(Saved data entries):
------------
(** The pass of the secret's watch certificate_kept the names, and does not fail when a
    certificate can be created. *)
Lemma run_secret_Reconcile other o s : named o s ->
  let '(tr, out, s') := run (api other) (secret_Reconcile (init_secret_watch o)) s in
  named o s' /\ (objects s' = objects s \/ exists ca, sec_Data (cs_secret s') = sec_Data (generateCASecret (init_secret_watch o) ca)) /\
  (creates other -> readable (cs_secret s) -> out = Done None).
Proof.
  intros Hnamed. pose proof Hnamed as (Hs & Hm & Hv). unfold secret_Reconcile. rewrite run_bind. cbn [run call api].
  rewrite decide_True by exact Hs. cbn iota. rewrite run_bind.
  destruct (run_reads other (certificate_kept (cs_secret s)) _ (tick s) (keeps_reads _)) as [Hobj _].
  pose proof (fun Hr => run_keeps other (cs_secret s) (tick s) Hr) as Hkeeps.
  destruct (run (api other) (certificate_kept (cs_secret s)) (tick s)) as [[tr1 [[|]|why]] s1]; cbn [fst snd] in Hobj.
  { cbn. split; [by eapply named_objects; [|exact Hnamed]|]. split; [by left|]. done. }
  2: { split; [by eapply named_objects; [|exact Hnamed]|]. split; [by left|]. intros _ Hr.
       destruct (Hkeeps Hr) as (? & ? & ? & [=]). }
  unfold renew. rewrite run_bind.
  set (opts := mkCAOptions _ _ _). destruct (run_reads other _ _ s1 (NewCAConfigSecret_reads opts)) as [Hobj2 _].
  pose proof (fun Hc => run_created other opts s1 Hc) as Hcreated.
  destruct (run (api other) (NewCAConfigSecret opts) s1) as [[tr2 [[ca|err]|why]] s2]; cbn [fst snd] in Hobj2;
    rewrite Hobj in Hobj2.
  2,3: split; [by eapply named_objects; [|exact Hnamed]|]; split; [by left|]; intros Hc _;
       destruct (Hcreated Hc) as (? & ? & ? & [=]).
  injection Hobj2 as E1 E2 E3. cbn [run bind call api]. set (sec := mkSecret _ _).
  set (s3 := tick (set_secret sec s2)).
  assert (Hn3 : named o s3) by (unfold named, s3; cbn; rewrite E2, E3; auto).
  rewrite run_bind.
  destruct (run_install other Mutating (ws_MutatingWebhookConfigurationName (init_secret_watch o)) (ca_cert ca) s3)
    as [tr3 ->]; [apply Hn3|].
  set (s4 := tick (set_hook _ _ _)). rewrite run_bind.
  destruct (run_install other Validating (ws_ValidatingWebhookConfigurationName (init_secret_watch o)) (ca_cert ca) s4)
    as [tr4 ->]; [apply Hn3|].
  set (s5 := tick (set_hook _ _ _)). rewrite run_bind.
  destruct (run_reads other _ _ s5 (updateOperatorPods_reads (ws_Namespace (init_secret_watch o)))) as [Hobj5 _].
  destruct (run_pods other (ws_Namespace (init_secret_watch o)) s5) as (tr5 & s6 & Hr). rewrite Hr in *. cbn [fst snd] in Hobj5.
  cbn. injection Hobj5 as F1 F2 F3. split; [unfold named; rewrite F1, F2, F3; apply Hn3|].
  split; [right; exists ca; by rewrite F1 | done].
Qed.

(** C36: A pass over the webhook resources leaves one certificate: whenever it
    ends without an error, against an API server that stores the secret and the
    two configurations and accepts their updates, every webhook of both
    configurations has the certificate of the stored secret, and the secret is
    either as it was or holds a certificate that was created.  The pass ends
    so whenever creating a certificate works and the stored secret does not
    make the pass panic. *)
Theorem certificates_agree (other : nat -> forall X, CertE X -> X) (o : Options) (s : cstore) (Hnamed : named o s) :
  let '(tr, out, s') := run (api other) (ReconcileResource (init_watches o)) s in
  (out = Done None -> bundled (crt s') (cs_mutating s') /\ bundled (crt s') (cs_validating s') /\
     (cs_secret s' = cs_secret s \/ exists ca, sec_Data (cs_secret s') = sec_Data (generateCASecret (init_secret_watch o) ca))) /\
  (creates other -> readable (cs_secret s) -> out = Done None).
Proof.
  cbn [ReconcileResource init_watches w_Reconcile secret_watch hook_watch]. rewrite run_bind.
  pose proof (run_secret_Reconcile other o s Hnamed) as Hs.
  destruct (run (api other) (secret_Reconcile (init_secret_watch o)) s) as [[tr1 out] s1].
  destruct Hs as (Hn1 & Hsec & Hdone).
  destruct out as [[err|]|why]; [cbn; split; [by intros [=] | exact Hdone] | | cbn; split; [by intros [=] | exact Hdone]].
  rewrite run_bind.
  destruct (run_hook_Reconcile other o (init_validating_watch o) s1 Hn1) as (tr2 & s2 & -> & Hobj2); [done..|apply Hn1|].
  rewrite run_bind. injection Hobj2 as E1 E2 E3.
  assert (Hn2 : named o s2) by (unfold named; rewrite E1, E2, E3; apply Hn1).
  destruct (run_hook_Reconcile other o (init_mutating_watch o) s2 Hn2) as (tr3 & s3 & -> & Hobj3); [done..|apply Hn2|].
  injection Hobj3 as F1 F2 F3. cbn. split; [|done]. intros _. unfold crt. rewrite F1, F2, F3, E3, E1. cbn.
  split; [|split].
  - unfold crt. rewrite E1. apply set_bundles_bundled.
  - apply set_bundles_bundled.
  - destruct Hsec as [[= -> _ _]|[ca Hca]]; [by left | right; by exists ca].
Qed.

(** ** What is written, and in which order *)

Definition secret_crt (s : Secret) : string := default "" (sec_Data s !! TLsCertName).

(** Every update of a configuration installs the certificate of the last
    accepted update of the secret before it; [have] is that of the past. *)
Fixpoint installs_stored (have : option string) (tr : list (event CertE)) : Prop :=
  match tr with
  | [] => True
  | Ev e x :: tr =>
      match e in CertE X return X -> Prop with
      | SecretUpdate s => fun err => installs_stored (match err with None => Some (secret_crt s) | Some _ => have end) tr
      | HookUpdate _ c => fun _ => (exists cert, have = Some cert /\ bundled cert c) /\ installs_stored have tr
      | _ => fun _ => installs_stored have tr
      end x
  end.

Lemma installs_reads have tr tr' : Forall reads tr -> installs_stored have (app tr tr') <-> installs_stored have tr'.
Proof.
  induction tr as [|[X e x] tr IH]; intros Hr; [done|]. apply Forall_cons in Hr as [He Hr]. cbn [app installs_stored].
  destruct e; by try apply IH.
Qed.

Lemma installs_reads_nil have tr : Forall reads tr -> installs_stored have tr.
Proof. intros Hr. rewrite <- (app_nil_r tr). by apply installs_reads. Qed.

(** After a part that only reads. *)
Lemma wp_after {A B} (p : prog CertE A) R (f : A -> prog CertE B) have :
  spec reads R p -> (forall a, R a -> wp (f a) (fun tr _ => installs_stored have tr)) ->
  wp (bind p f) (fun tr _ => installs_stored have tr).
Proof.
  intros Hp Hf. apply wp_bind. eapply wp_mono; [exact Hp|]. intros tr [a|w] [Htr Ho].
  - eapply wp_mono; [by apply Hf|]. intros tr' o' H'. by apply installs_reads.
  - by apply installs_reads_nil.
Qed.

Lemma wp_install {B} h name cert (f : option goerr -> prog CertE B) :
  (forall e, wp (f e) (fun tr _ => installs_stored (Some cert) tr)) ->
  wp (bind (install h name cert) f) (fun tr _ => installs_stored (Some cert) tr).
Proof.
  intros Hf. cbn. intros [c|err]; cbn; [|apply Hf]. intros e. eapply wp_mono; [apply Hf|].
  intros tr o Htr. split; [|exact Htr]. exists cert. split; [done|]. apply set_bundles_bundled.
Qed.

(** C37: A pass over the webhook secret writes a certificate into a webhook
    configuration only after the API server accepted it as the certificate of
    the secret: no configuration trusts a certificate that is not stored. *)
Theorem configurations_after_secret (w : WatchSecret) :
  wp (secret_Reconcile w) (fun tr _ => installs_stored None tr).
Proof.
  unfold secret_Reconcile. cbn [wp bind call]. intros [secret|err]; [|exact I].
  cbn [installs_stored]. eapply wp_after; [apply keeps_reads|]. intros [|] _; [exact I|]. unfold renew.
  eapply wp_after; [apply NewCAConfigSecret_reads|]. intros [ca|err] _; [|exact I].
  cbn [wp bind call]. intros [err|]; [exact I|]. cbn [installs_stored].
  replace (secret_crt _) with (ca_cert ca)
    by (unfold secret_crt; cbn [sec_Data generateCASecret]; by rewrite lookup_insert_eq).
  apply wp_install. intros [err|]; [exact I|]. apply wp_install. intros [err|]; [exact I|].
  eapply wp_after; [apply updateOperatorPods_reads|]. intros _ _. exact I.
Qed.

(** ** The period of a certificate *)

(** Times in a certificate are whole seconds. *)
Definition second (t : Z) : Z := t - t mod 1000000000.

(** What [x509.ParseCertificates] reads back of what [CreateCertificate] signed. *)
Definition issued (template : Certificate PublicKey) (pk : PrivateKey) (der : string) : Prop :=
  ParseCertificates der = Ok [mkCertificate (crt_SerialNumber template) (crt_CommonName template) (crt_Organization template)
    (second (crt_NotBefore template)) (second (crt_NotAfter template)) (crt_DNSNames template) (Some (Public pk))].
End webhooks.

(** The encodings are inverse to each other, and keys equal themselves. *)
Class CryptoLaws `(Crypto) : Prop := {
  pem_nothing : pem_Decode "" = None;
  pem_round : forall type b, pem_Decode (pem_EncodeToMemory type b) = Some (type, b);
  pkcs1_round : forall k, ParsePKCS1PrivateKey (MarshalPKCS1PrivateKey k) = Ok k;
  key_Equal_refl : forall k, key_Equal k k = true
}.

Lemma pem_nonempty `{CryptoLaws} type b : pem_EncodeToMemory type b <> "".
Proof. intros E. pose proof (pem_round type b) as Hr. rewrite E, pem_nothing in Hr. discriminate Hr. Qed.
------------
(Work required):
Please give back, exactly as it stands above, the stretch from the line with "cbn. split; [by" through the line with "pose proof (fun Hc", and no line outside it.

(Output of the task):
  { cbn. split; [by eapply named_objects; [|exact Hnamed]|]. split; [by left|]. done. }
  2: { split; [by eapply named_objects; [|exact Hnamed]|]. split; [by left|]. intros _ Hr.
       destruct (Hkeeps Hr) as (? & ? & ? & [=]). }
  unfold renew. rewrite run_bind.
  set (opts := mkCAOptions _ _ _). destruct (run_reads other _ _ s1 (NewCAConfigSecret_reads opts)) as [Hobj2 _].
  pose proof (fun Hc => run_created other opts s1 Hc) as Hcreated.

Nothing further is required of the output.